Data extracted from a collection
*** Begin section ***
Lemma fold_assign_fresh (xs : list V) (d : dict K V) :
  NoDup (map key xs) ->
  (forall x, In x xs -> ~ In (key x) (dict_keys d)) ->
  fold_left (fun d x => dict_set eqb d (key x) x) xs d
  = (d ++ map (fun x => (key x, x)) xs)%list.
Proof.
  revert d. induction xs as [|x xs IH]; intros d N F; simpl.
  - now rewrite app_nil_r.
  - inversion N as [|? ? Hx Nxs]; subst.
    rewrite dict_set_fresh by (apply F; now left).
    rewrite IH; [now rewrite <- app_assoc | exact Nxs |].
    intros y Hy. unfold dict_keys. rewrite map_app, in_app_iff. simpl.
    intros [H|[H|[]]].
    + apply (F y); [now right | exact H].
    + apply Hx. rewrite H. now apply in_map.
Qed.

Lemma dict_by_distinct (xs : list V) :
  NoDup (map key xs) -> dict_values (dict_by eqb key xs) = xs.
Proof.
  intros N. unfold dict_by. rewrite fold_assign_fresh; [|exact N|intros x _ []].
  unfold dict_values. simpl. rewrite map_map. simpl. apply map_id.
Qed.

End DictFresh.

Lemma latest_entries_distinct (rows : list Standup.t) :
  NoDup (map Standup.user_name rows) -> latest_entries rows = rows.
Proof. apply (dict_by_distinct _ String.eqb_eq). Qed.

(** ** The dashboard *)

(** X3. The updates of the dashboard are the records of rows of the team
    and the day, one for every user who has an entry of that day and none
    for anyone else. *)
Theorem dashboard_updates_one_per_user
    (client : option Groq) (session : Session) (team_id today : Z) :
  exists rows,
    payload_updates (get_dashboard client session team_id today)
    = map update_record rows
    /\ NoDup (map Standup.user_name rows)
    /\ (forall e, In e rows ->
                  In e (standups session)
                  /\ on_day team_id (Standup.user_name e) today e)
    /\ (forall user, In user (map Standup.user_name rows)
                     <-> has_entry session team_id user today).
Proof.
  exists (latest_entries (select_today session team_id today)).
  destruct (latest_entries_one_per_user (select_today session team_id today)) as [N U].
  split; [reflexivity|]. split; [exact N|]. split.
  - intros e He. apply latest_entries_last_row in He. apply find_some in He.
    destruct He as [He _]. apply in_rev in He. apply select_today_In in He.
    unfold on_day. tauto.
  - intros user. rewrite U, in_map_iff. unfold has_entry, on_day. split.
    + intros (e & <- & He). apply select_today_In in He. exists e. tauto.
    + intros (e & He & Ht & Hu & Hd). exists e. split; [exact Hu|].
      apply select_today_In. tauto.
Qed.

(** X4. The daily report summarizes every row of the day and the
    dashboard only the kept ones; when no user has two rows on that day
    the report text and the dashboard summary are the same text. *)
Theorem daily_report_is_dashboard_summary
    (client : option Groq) (session : Session) (team_id today : Z) :
  NoDup (map Standup.user_name (select_today session team_id today)) ->
  json_item (get_today_report client session team_id today) "report"
  = json_item (get_dashboard client session team_id today) "summary".
Proof.
  intros N.
  change (json_item (get_dashboard client session team_id today) "summary")
    with (Some (JStr (summarize_standups client
                        (latest_entries (select_today session team_id today))))).
  now rewrite latest_entries_distinct.
Qed.

Lemma daily_report_is_dashboard_summary_witness :
  NoDup (map Standup.user_name (select_today Sample.scenario 1 Sample.day))
  /\ json_item (get_today_report None Sample.scenario 1 Sample.day) "report"
     = json_item (get_dashboard None Sample.scenario 1 Sample.day) "summary".
Proof.
  assert (N : NoDup (map Standup.user_name (select_today Sample.scenario 1 Sample.day))).
  { vm_compute. constructor; [intros [E|[]]; discriminate E|].
    constructor; [intros []|constructor]. }
  split; [exact N|].
  exact (daily_report_is_dashboard_summary None Sample.scenario 1 Sample.day N).
Defined.

(** ** Submitting, then reading *)

(** An entry posted without a key is stored last. *)
Lemma submit_standup_last
    (send_slack_report : Z -> option string -> SlackOutcome)
    (session : Session) (standup : Standup.t) :
  team_exists session (Standup.team_id standup) ->
  Standup.id standup = None ->
  key_room session ->
  exists row,
    submit_standup send_slack_report session standup
    = (mkSession (teams session) (standups session ++ [row])%list,
       Created (mkSubmitBody "Stand-up submitted successfully" row))
    /\ Standup.team_id row = Standup.team_id standup
    /\ Standup.user_name row = Standup.user_name standup
    /\ Standup.created_at row = Standup.created_at standup.
Proof.
  intros X E R.
  assert (F : id_free session standup) by (unfold id_free; now rewrite E).
  destruct (session_add_standup_free session standup F)
    as (row & session' & A & (k & -> & _) & _ & L & T).
  exists (Standup.with_id standup k). split; [|repeat split].
  unfold submit_standup. apply session_get_team_spec in X. destruct X as (t & ->).
  rewrite A. destruct session' as [ts rows]. simpl in L, T. rewrite (L E), T.
  now destruct (send_slack_report _ _).
Qed.

(** X5. After the submission, for an existing team, of an entry that
    carries no key and whose [created_at] lies on the as-of day, the
    dashboard of the team shows the submitted row as the update of its
    user, and no other update of that user. *)
Theorem submitted_entry_on_dashboard
    (send_slack_report : Z -> option string -> SlackOutcome)
    (client : option Groq) (session : Session) (standup : Standup.t) (today : Z) :
  team_exists session (Standup.team_id standup) ->
  Standup.id standup = None ->
  key_room session ->
  PyDate.date_of (Standup.created_at standup) = today ->
  exists row,
    snd (submit_standup send_slack_report session standup)
    = Created (mkSubmitBody "Stand-up submitted successfully" row)
    /\ In (update_record row)
         (payload_updates
            (get_dashboard client (fst (submit_standup send_slack_report session standup))
               (Standup.team_id standup) today))
    /\ forall u,
         In u (payload_updates
                 (get_dashboard client
                    (fst (submit_standup send_slack_report session standup))
                    (Standup.team_id standup) today)) ->
         json_item u "user" = Some (JStr (Standup.user_name standup)) ->
         u = update_record row.
Proof.
  intros X E K D.
  destruct (submit_standup_last send_slack_report session standup X E K)
    as (row & S & Ht & Hu & Hc).
  set (session' := mkSession (teams session) (standups session ++ [row])%list) in *.
  rewrite S. simpl fst. simpl snd. exists row. split; [reflexivity|].
  set (rows := select_today session' (Standup.team_id standup) today).
  assert (R : rows = (select_today session (Standup.team_id standup) today ++ [row])%list).
  { unfold rows, select_today, session'. simpl standups. rewrite filter_app. f_equal. simpl.
    rewrite Ht, Z.eqb_refl, Hc. apply date_of_bounds in D. destruct D as [D1 D2].
    apply Z.leb_le in D1. apply Z.ltb_lt in D2. now rewrite D1, D2. }
  assert (F : find (fun x => String.eqb (Standup.user_name row) (Standup.user_name x))
                (rev rows) = Some row).
  { rewrite R, rev_app_distr. simpl. now rewrite String.eqb_refl. }
  change (payload_updates (get_dashboard client session' (Standup.team_id standup) today))
    with (map update_record (latest_entries rows)).
  split.
  - apply in_map. now apply latest_entries_last_row.
  - intros u Hu' Hn. apply in_map_iff in Hu'. destruct Hu' as (e & <- & He).
    apply latest_entries_last_row in He.
    simpl in Hn. injection Hn as Hn. rewrite Hn, <- Hu, F in He.
    now injection He as <-.
Qed.

Lemma submitted_entry_on_dashboard_witness :
  team_exists Sample.session (Standup.team_id Demo.new_entry)
  /\ Standup.id Demo.new_entry = None
  /\ key_room Sample.session
  /\ PyDate.date_of (Standup.created_at Demo.new_entry) = Sample.day
  /\ exists row,
       snd (submit_standup (fun _ _ => SlackRaised) Sample.session Demo.new_entry)
       = Created (mkSubmitBody "Stand-up submitted successfully" row)
       /\ In (update_record row)
            (payload_updates
               (get_dashboard None
                  (fst (submit_standup (fun _ _ => SlackRaised) Sample.session
                          Demo.new_entry))
                  (Standup.team_id Demo.new_entry) Sample.day))
       /\ forall u,
            In u (payload_updates
                    (get_dashboard None
                       (fst (submit_standup (fun _ _ => SlackRaised) Sample.session
                               Demo.new_entry))
                       (Standup.team_id Demo.new_entry) Sample.day)) ->
            json_item u "user" = Some (JStr (Standup.user_name Demo.new_entry)) ->
            u = update_record row.
Proof.
  assert (X : team_exists Sample.session (Standup.team_id Demo.new_entry)).
  { exists Sample.core. split; [now left | reflexivity]. }
  assert (K : key_room Sample.session).
  { intros r k [<-|[<-|[<-|[]]]] E; injection E as <-; reflexivity. }
  split; [exact X|]. split; [reflexivity|]. split; [exact K|]. split; [reflexivity|].
  exact (submitted_entry_on_dashboard (fun _ _ => SlackRaised) None Sample.session
           Demo.new_entry Sample.day X eq_refl K eq_refl).
Defined.

(** ** Teams *)

(** X6. A team posted without a key, while the keys leave room, is stored
    last under a key that no stored team has; looking that key up returns
    the stored team, the lookups that succeeded before return what they
    returned, the stand-up table is untouched, and a stand-up for the new
    key that the store takes is answered with success. *)
Theorem create_team_then_lookup (session : Session) (team : Team.t) :
  Team.id team = None ->
  team_key_room session ->
  exists k row session',
    create_team session team = Some (row, session')
    /\ row = Team.with_id team k
    /\ ~ team_exists session k
    /\ session_get_team session' k = Some row
    /\ (forall k' t, session_get_team session k' = Some t ->
                     session_get_team session' k' = Some t)
    /\ get_teams session' = (get_teams session ++ [row])%list
    /\ get_all_standups session' = get_all_standups session
    /\ forall send_slack_report standup,
         Standup.team_id standup = k ->
         id_free session' standup ->
         exists row',
           snd (submit_standup send_slack_report session' standup)
           = Created (mkSubmitBody "Stand-up submitted successfully" row').
Proof.
  intros E R. unfold create_team. rewrite E. simpl insert_key.
  assert (H : Forall (fun j => j < max_key) (keys_of Team.id (teams session))).
  { apply Forall_forall. intros j Ij. apply keys_of_In in Ij.
    destruct Ij as (t & It & Et). exact (R t j It Et). }
  destruct (auto_key_room _ H) as (k & K). rewrite K.
  pose proof (auto_key_above _ _ K) as Above.
  set (row := Team.with_id team k).
  rewrite (insert_above_keys Team.id row (teams session) k eq_refl Above).
  set (session' := mkSession (teams session ++ [row])%list (standups session)).
  assert (Fresh : ~ team_exists session k).
  { intros (t & I & Et). rewrite Forall_forall in Above.
    assert (Lt : k < k) by (apply Above; apply keys_of_In; now exists t). lia. }
  assert (Get : session_get_team session' k = Some row).
  { unfold session_get_team, session'. simpl teams. rewrite find_app_split.
    destruct (find _ (teams session)) as [t|] eqn:F.
    - exfalso. apply Fresh. apply session_get_team_spec. now exists t.
    - simpl. now rewrite Z.eqb_refl. }
  exists k, row, session'. repeat split; auto.
  - intros k' t G. unfold session_get_team, session' in *. simpl teams.
    now rewrite find_app_split, G.
  - intros send standup Hk F. unfold submit_standup. rewrite Hk, Get.
    destruct (session_add_standup_free session' standup F) as (r & s' & -> & _).
    exists r. now destruct (send _ _).
Qed.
*** End section ***
HOW TO COMPLETE THIS TASK:
Only the lines above starting with the one with "Standup.team_id standup = k ->" and going through the one with "set (row := Team.with_id team k)." are to be copied, word for word and with both ends kept.

RESULT OF THIS TASK:
         Standup.team_id standup = k ->
         id_free session' standup ->
         exists row',
           snd (submit_standup send_slack_report session' standup)
           = Created (mkSubmitBody "Stand-up submitted successfully" row').
Proof.
  intros E R. unfold create_team. rewrite E. simpl insert_key.
  assert (H : Forall (fun j => j < max_key) (keys_of Team.id (teams session))).
  { apply Forall_forall. intros j Ij. apply keys_of_In in Ij.
    destruct Ij as (t & It & Et). exact (R t j It Et). }
  destruct (auto_key_room _ H) as (k & K). rewrite K.
  pose proof (auto_key_above _ _ K) as Above.
  set (row := Team.with_id team k).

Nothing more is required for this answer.